> _EXERCISE DESCRIPTION_:
Say how many lines in the records hold the word "malloc", and give nothing but that number.

> _PROVIDED RECORDS_:
(* ===== verification/Connection.v ===== *)
(** Connections, class connection of rpc/connection.h and rpc/connection.cc: how
    packets become a stream of bytes and a stream becomes packets again, whatever
    pieces the kernel reads and writes, and how the threads that send on one
    connection take turns.

    Each operation is cut where it gives up the mutex m_: to wait for its turn, to
    wait for the rest of its packet, and to remove the descriptor. *)
From S2P Require Import Prelude Marshall.
Local Open Scope Z_scope.

Definition MAX_PDU : Z := 10 * 2 ^ 20.

(** struct charbuf *)
Record charbuf := CharBuf { cb_buf : option (list Z); cb_sz : Z; cb_solong : Z }.
Definition charbuf_new : charbuf := CharBuf None 0 0.

(** The state of a connection; [c_wcb]: the poll manager has a write callback. *)
Record conn := Conn {
  c_dead : bool; c_wpdu : charbuf; c_rpdu : charbuf; c_waiters : Z; c_wcb : bool }.
Definition conn_new : conn := Conn false charbuf_new charbuf_new 0 false.

Definition set_wpdu (w : charbuf) (c : conn) : conn := Conn (c_dead c) w (c_rpdu c) (c_waiters c) (c_wcb c).
Definition set_dead (d : bool) (c : conn) : conn := Conn d (c_wpdu c) (c_rpdu c) (c_waiters c) (c_wcb c).
Definition set_waiters (n : Z) (c : conn) : conn := Conn (c_dead c) (c_wpdu c) (c_rpdu c) n (c_wcb c).
Definition set_wcb (b : bool) (c : conn) : conn := Conn (c_dead c) (c_wpdu c) (c_rpdu c) (c_waiters c) b.

(** What a read or a write of the descriptor does: how many bytes it transfers at
    most, whether it fails, whether errno is EAGAIN after it. *)
Record rio := Rio { r_max : nat; r_fail : bool; r_eagain : bool }.

(** read(fd_, _, len): the result, the bytes, what is left of the stream. *)
Definition read_fd (r : rio) (len : Z) (inp : list Z) : Z * list Z * list Z :=
  if r_fail r then (-1, [], inp)
  else
    let n := Z.to_nat (Z.of_nat (r_max r) `min` (len `min` Z.of_nat (length inp))) in
    (Z.of_nat n, take n inp, drop n inp).

(** ntohl of four bytes in memory, as an int. *)
Definition ntohl (bs : list Z) : Z :=
  match bs with
  | [a; b; c; d] => s32 (Z.lor (Z.lor (Z.lor (a ≪ 24) (b ≪ 16)) (c ≪ 8)) d)
  | _ => 0
  end.

Section ops.
Context `{HeapJunk}.

(** readpdu, the size of the next packet; [None] is the return of false.  malloc
    fails on sizes above PTRDIFF_MAX. *)
Definition readpdu_size (r : rio) (p : charbuf) (inp : list Z) : res (option charbuf * list Z) :=
  if negb (cb_sz p =? 0) then Ret (Some p, inp)
  else
    let '(n, bs, inp) := read_fd r 4 inp in
    if n =? 0 then Ret (None, inp)
    else if n <? 0 then if r_eagain r then VerifyFailed else Ret (None, inp)
    else if negb (n =? 4) then Ret (None, inp)
    else
      let sz := ntohl bs in
      if MAX_PDU <? sz then Ret (None, inp)
      else match cb_buf p with
           | Some _ => VerifyFailed
           | None =>
               let m := u64 (sz + 4) in
               if 2 ^ 63 <=? m then VerifyFailed
               else if m <? 4 then Undef
               else Ret (Some (CharBuf (Some (splice 0 bs (malloc m))) sz 4), inp)
           end.

Definition readpdu (r1 r2 : rio) (p : charbuf) (inp : list Z) : res (bool * charbuf * list Z) :=
  '(o, inp) ← readpdu_size r1 p inp;
  match o with
  | None => Ret (false, p, inp)
  | Some p =>
      let '(n, bs, inp) := read_fd r2 (u64 (cb_sz p - cb_solong p)) inp in
      if n <=? 0 then
        if r_eagain r2 then Ret (true, p, inp) else Ret (false, charbuf_new, inp)
      else
        match cb_buf p with
        | None => Undef
        | Some b =>
            if Z.of_nat (length b) <? cb_solong p + n then Undef
            else Ret (true, CharBuf (Some (splice (Z.to_nat (cb_solong p)) bs b)) (cb_sz p)
                              (cb_solong p + n), inp)
        end
  end.

(** read_cb: the packets handed to the channel manager, which takes or refuses
    them ([acc]); a refused one is offered again. *)
Definition read_cb (acc : bool) (r1 r2 : rio) (c : conn) (inp : list Z)
    : res (list (list Z) * conn * list Z) :=
  if c_dead c then Ret ([], c, inp)
  else
    '(succ, p, inp) ← (if bool_decide (cb_buf (c_rpdu c) = None) || (cb_solong (c_rpdu c) <? cb_sz (c_rpdu c))
                       then readpdu r1 r2 (c_rpdu c) inp else Ret (true, c_rpdu c, inp));
    let with_p p := Conn (negb succ) (c_wpdu c) p (c_waiters c) (if succ : bool then c_wcb c else false) in
    match cb_buf p with
    | Some b =>
        if (cb_sz p =? cb_solong p) && acc
        then Ret ([take (Z.to_nat (cb_sz p)) b], with_p charbuf_new, inp)
        else Ret ([], with_p p, inp)
    | None => Ret ([], with_p p, inp)
    end.

(** A sequence of read callbacks. *)
Fixpoint read_cbs (steps : list (bool * rio * rio)) (c : conn) (inp : list Z)
    : res (list (list Z) * conn * list Z) :=
  match steps with
  | [] => Ret ([], c, inp)
  | (acc, r1, r2) :: steps =>
      '(ds, c, inp) ← read_cb acc r1 r2 c inp;
      '(ds', c, inp) ← read_cbs steps c inp;
      Ret (ds ++ ds', c, inp)
  end.
End ops.

(** writepdu: the bytes written. *)
Definition writepdu (w : rio) (p : charbuf) : res (bool * list Z * charbuf) :=
  if cb_solong p <? 0 then VerifyFailed
  else if cb_solong p =? cb_sz p then Ret (true, [], p)
  else
    match cb_buf p with
    | None => Undef
    | Some b =>
        if (cb_solong p =? 0) && (length b <? 4)%nat then Undef
        else
          let b := if cb_solong p =? 0 then splice 0 (be4 (cb_sz p)) b else b in
          if r_fail w then
            if r_eagain w then Ret (true, [], CharBuf (Some b) (cb_sz p) (cb_solong p))
            else Ret (false, [], CharBuf (Some b) 0 (-1))
          else
            let n := Z.of_nat (r_max w) `min` u64 (cb_sz p - cb_solong p) in
            if Z.of_nat (length b) <? cb_solong p + n then Undef
            else Ret (true, slice (Z.to_nat (cb_solong p)) (Z.to_nat n) b,
                      CharBuf (Some b) (cb_sz p) (cb_solong p + n))
    end.

(** Where a call of send is after it gave up the mutex. *)
Inductive sres := Returned (ret : bool) | Queued | Sending | Failing.

(** The end of send. *)
Definition send_end (c : conn) : bool * conn :=
  (negb (c_dead c) && (cb_solong (c_wpdu c) =? cb_sz (c_wpdu c)), set_wpdu charbuf_new c).

(** send up to its first wait; [waited]: woken from send_wait_. *)
Definition send_enter (waited : bool) (w : rio) (b : list Z) (sz : Z) (c : conn)
    : res (sres * list Z * conn) :=
  let n := if waited then c_waiters c else c_waiters c + 1 in
  if c_dead c then Ret (Returned false, [], set_waiters (n - 1) c)
  else if bool_decide (cb_buf (c_wpdu c) ≠ None) then Ret (Queued, [], set_waiters n c)
  else
    '(ok, out, p) ← writepdu w (CharBuf (Some b) sz 0);
    let c := set_wpdu p (set_waiters (n - 1) c) in
    if negb ok then Ret (Failing, out, set_dead true c)
    else if cb_solong p =? cb_sz p
    then let '(ret, c) := send_end c in Ret (Returned ret, out, c)
    else Ret (Sending, out, set_wcb true c).

(** send woken from send_complete_: [None] when it goes on waiting. *)
Definition send_resume (c : conn) : option (bool * conn) :=
  if negb (c_dead c) && (0 <=? cb_solong (c_wpdu c)) && (cb_solong (c_wpdu c) <? cb_sz (c_wpdu c))
  then None else Some (send_end c).

(** send after block_remove_fd. *)
Definition send_failed (c : conn) : bool * conn := send_end (set_wcb false c).

Definition write_cb (w : rio) (c : conn) : res (list Z * conn) :=
  if c_dead c then VerifyFailed
  else if cb_sz (c_wpdu c) =? 0 then Ret ([], set_wcb false c)
  else
    '(ok, out, p) ← writepdu w (c_wpdu c);
    if negb ok then Ret (out, set_dead true (set_wcb false (set_wpdu p c)))
    else if cb_solong p <? 0 then VerifyFailed else Ret (out, set_wpdu p c).

(** * Reading *)

(** A packet as it is on the wire. *)
Definition frame_ok (p : list Z) : Prop :=
  4 < Z.of_nat (length p) ≤ MAX_PDU ∧ take 4 p = be4 (Z.of_nat (length p)).

Lemma ntohl_be4 x : ntohl (be4 x) = s32 x.
Proof. unfold ntohl, be4. rewrite be4_combine. apply swrap_uwrap. lia. Qed.

(** Between two callbacks: the packets that are not yet handed over, the partial
    packet and the rest of the stream. *)
Inductive reading : list (list Z) → charbuf → list Z → Prop :=
  | rd_idle pdus : reading pdus charbuf_new (concat pdus)
  | rd_part p ps b k :
      (4 ≤ k ≤ length p)%nat → length b = (length p + 4)%nat → take k b = take k p →
      reading (p :: ps) (CharBuf (Some b) (Z.of_nat (length p)) (Z.of_nat k)) (drop k p ++ concat ps).

Section reader.
Context `{HeapJunk}.

(** The second read of readpdu, inside a packet. *)
Lemma readpdu_part r1 r2 p ps b k :
  frame_ok p → (4 ≤ k < length p)%nat → length b = (length p + 4)%nat → take k b = take k p →
  ∃ ok q inp, readpdu r1 r2 (CharBuf (Some b) (Z.of_nat (length p)) (Z.of_nat k)) (drop k p ++ concat ps)
    = Ret (ok, q, inp) ∧ if ok then reading (p :: ps) q inp else cb_buf q = None.
Proof.
  intros [[Hl HM] _] Hk Hb Et. unfold MAX_PDU in HM. unfold readpdu, readpdu_size. simpl.
  destruct (Z.eqb_spec (Z.of_nat (length p)) 0) as [E0|_]; [lia|]. simpl.
  rewrite (uwrap_small 64) by lia. unfold read_fd. destruct (r_fail r2).
  { simpl. destruct (r_eagain r2); eexists _, _, _; (split; [reflexivity|]); [|done]. constructor; lia || done. }
  set (n := Z.to_nat _). destruct (Z.leb_spec (Z.of_nat n) 0).
  { assert (n = 0%nat) as -> by lia. rewrite drop_0.
    destruct (r_eagain r2); eexists _, _, _; (split; [reflexivity|]); [|done]. constructor; lia || done. }
  assert (k + n ≤ length p)%nat as Hn by lia.
  destruct (Z.ltb_spec (Z.of_nat (length b)) (Z.of_nat k + Z.of_nat n)); [lia|].
  eexists _, _, _. split; [reflexivity|]. rewrite take_app_le, drop_app_le, drop_drop by (rewrite length_drop; lia).
  rewrite <- Nat2Z.inj_add, Nat2Z.id. apply rd_part; [lia| |].
  - rewrite length_splice; [lia|]. rewrite length_take, length_drop. lia.
  - change (take n (drop k p)) with (slice k n p).
    assert (length (slice k n p) = n) as Ls by (rewrite length_slice; lia).
    rewrite <- Ls at 1. rewrite take_splice by lia. rewrite Et. unfold slice.
    rewrite take_take_drop. done.
Qed.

> _EXPECTED OUTPUT_:
2